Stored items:
──────────────────────────────

Lemma update_project_advances i t n p : keeps advances (on_store (Store.update_project i t n p)).
Proof.
  apply store_op_advances. intros s Hs. split; [by apply update_project_consistent|].
  unfold Store.update_project. repeat case_match; first [apply keeps_logs_refl | by apply keeps_logs_events].
Qed.

Lemma retention_advances i h : keeps advances (on_store (Store.update_session_retention i h)).
Proof.
  apply store_op_advances. intros s Hs. split; [by apply retention_consistent|].
  unfold Store.update_session_retention. destruct (db_sessions _ !! _); [|apply keeps_logs_refl].
  by apply keeps_logs_events.
Qed.

(** A fork below the first event is refused: ids are positive. *)
Lemma fork_negative s id now parent n title : consistent s -> n < 0 ->
  fst (Store.fork_session id now parent n title s) = s.
Proof.
  intros Hcs Hn. unfold Store.fork_session.
  destruct (db_sessions (st_db s) !! parent) as [row|] eqn:Hrow; [|done]. cbn [ok_or mbind result_mbind].
  destruct (cs_sessions _ Hcs _ _ Hrow) as (evs & p & Hok & _). apply row_ok_ids in Hok as [Hids Hnum].
  rewrite i64_of_u64_in by (unfold i64_max; lia). cbn [ok_or mbind result_mbind].
  rewrite (filter_take _ _ _ _ Hids Hnum). replace (Z.to_nat (n - 0)) with 0%nat by lia. done.
Qed.

Lemma fork_outcome s id now parent n title : consistent s -> let s' := fst (Store.fork_session id now parent n title s) in
  s' = s \/ (db_sessions (st_db s) !! id = None /\ frame id (st_db s) (st_db s') /\ consistent s'
            /\ exists q, log id s' = branch id now parent n (log parent s) q).
Proof.
  intros Hcs. destruct (decide (n < 0)) as [Hn|Hn]; [left; by apply fork_negative|]. cbv zeta.
  destruct (db_sessions (st_db s) !! parent) as [prow|] eqn:Hprow.
  2: { left. unfold Store.fork_session. by rewrite Hprow. }
  destruct (decide (n <= i64_max)) as [Hmax|Hmax].
  2: { left. unfold Store.fork_session. rewrite Hprow. cbn [ok_or mbind result_mbind]. by rewrite i64_of_u64_out by lia. }
  destruct (cs_sessions _ Hcs _ _ Hprow) as (evs & p & Hok & _).
  destruct (db_sessions (st_db s) !! id) as [r|] eqn:Hid.
  { left. unfold Store.fork_session. rewrite Hprow, Hid. cbn [ok_or mbind result_mbind].
    destruct (i64_of_u64 n); [|done]. cbn [ok_or mbind result_mbind]. destruct (negb _); [done|].
    destruct (collect _ _); [|done]. cbn [ok_or mbind result_mbind]. by destruct (project _ _). }
  pose proof (fork_unfold s id now parent n title _ _ _ Hok ltac:(lia) Hid) as Hf.
  case_bool_decide as Hin; [|left; by rewrite Hf].
  destruct Hf as (q & row & db & Hq & Hrow & _ & _ & _ & Hlen & E).
  destruct (decide (n + Z.of_nat (length (fork_events parent n q)) <= i64_max)) as [Hb|Hb].
  - right. destruct (fork_success s id now parent n title _ _ _ _ Hcs Hok Hid Hin Hq Hb)
      as (s' & row' & p' & -> & Hl & _ & _ & Hfr & Hc). split_and!; [done|done|done|by exists q].
  - left. destruct (fork_loop_overflow (fork_events parent n q) _ _ _ _ _ now Hrow) as [e He]; [lia..|].
    rewrite Hlen, Z2Nat.id in He by lia. by rewrite E, He.
Qed.

Lemma fork_advances i t parent n title : keeps advances (on_store (Store.fork_session i t parent n title)).
Proof.
  apply store_op_advances. intros s Hs.
  destruct (fork_outcome s i t parent n title Hs) as [->|(Hi & Hf & Hcs & _)]; [by split; [|apply keeps_logs_refl]|].
  split; [done|]. intros j Hj. apply (log_frame _ _ _ _ Hf). intros ->. by apply absent_log in Hi as [_ Hi].
Qed.

(** The operations of the store that only the API uses. *)
Class KeptStores (RW : relation World) : Prop := {
  kt_create_project : forall i t n p, keeps RW (on_store (Store.create_project i t n p));
  kt_update_project : forall i t n p, keeps RW (on_store (Store.update_project i t n p));
  kt_retention : forall i h, keeps RW (on_store (Store.update_session_retention i h));
  kt_fork : forall i t parent n title, keeps RW (on_store (Store.fork_session i t parent n title)) }.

──────────────────────────────

== WORK TO COMPLETE ==
Retype exactly, please, each line from the line that contains "destruct (db_sessions (st_db s) !! id)" through the last line of the entries above, with nothing added.

== SOLUTION TO THIS TASK ==
  destruct (db_sessions (st_db s) !! id) as [r|] eqn:Hid.
  { left. unfold Store.fork_session. rewrite Hprow, Hid. cbn [ok_or mbind result_mbind].
    destruct (i64_of_u64 n); [|done]. cbn [ok_or mbind result_mbind]. destruct (negb _); [done|].
    destruct (collect _ _); [|done]. cbn [ok_or mbind result_mbind]. by destruct (project _ _). }
  pose proof (fork_unfold s id now parent n title _ _ _ Hok ltac:(lia) Hid) as Hf.
  case_bool_decide as Hin; [|left; by rewrite Hf].
  destruct Hf as (q & row & db & Hq & Hrow & _ & _ & _ & Hlen & E).
  destruct (decide (n + Z.of_nat (length (fork_events parent n q)) <= i64_max)) as [Hb|Hb].
  - right. destruct (fork_success s id now parent n title _ _ _ _ Hcs Hok Hid Hin Hq Hb)
      as (s' & row' & p' & -> & Hl & _ & _ & Hfr & Hc). split_and!; [done|done|done|by exists q].
  - left. destruct (fork_loop_overflow (fork_events parent n q) _ _ _ _ _ now Hrow) as [e He]; [lia..|].
    rewrite Hlen, Z2Nat.id in He by lia. by rewrite E, He.
Qed.

Lemma fork_advances i t parent n title : keeps advances (on_store (Store.fork_session i t parent n title)).
Proof.
  apply store_op_advances. intros s Hs.
  destruct (fork_outcome s i t parent n title Hs) as [->|(Hi & Hf & Hcs & _)]; [by split; [|apply keeps_logs_refl]|].
  split; [done|]. intros j Hj. apply (log_frame _ _ _ _ Hf). intros ->. by apply absent_log in Hi as [_ Hi].
Qed.

(** The operations of the store that only the API uses. *)
Class KeptStores (RW : relation World) : Prop := {
  kt_create_project : forall i t n p, keeps RW (on_store (Store.create_project i t n p));
  kt_update_project : forall i t n p, keeps RW (on_store (Store.update_project i t n p));
  kt_retention : forall i h, keeps RW (on_store (Store.update_session_retention i h));
  kt_fork : forall i t parent n title, keeps RW (on_store (Store.fork_session i t parent n title)) }.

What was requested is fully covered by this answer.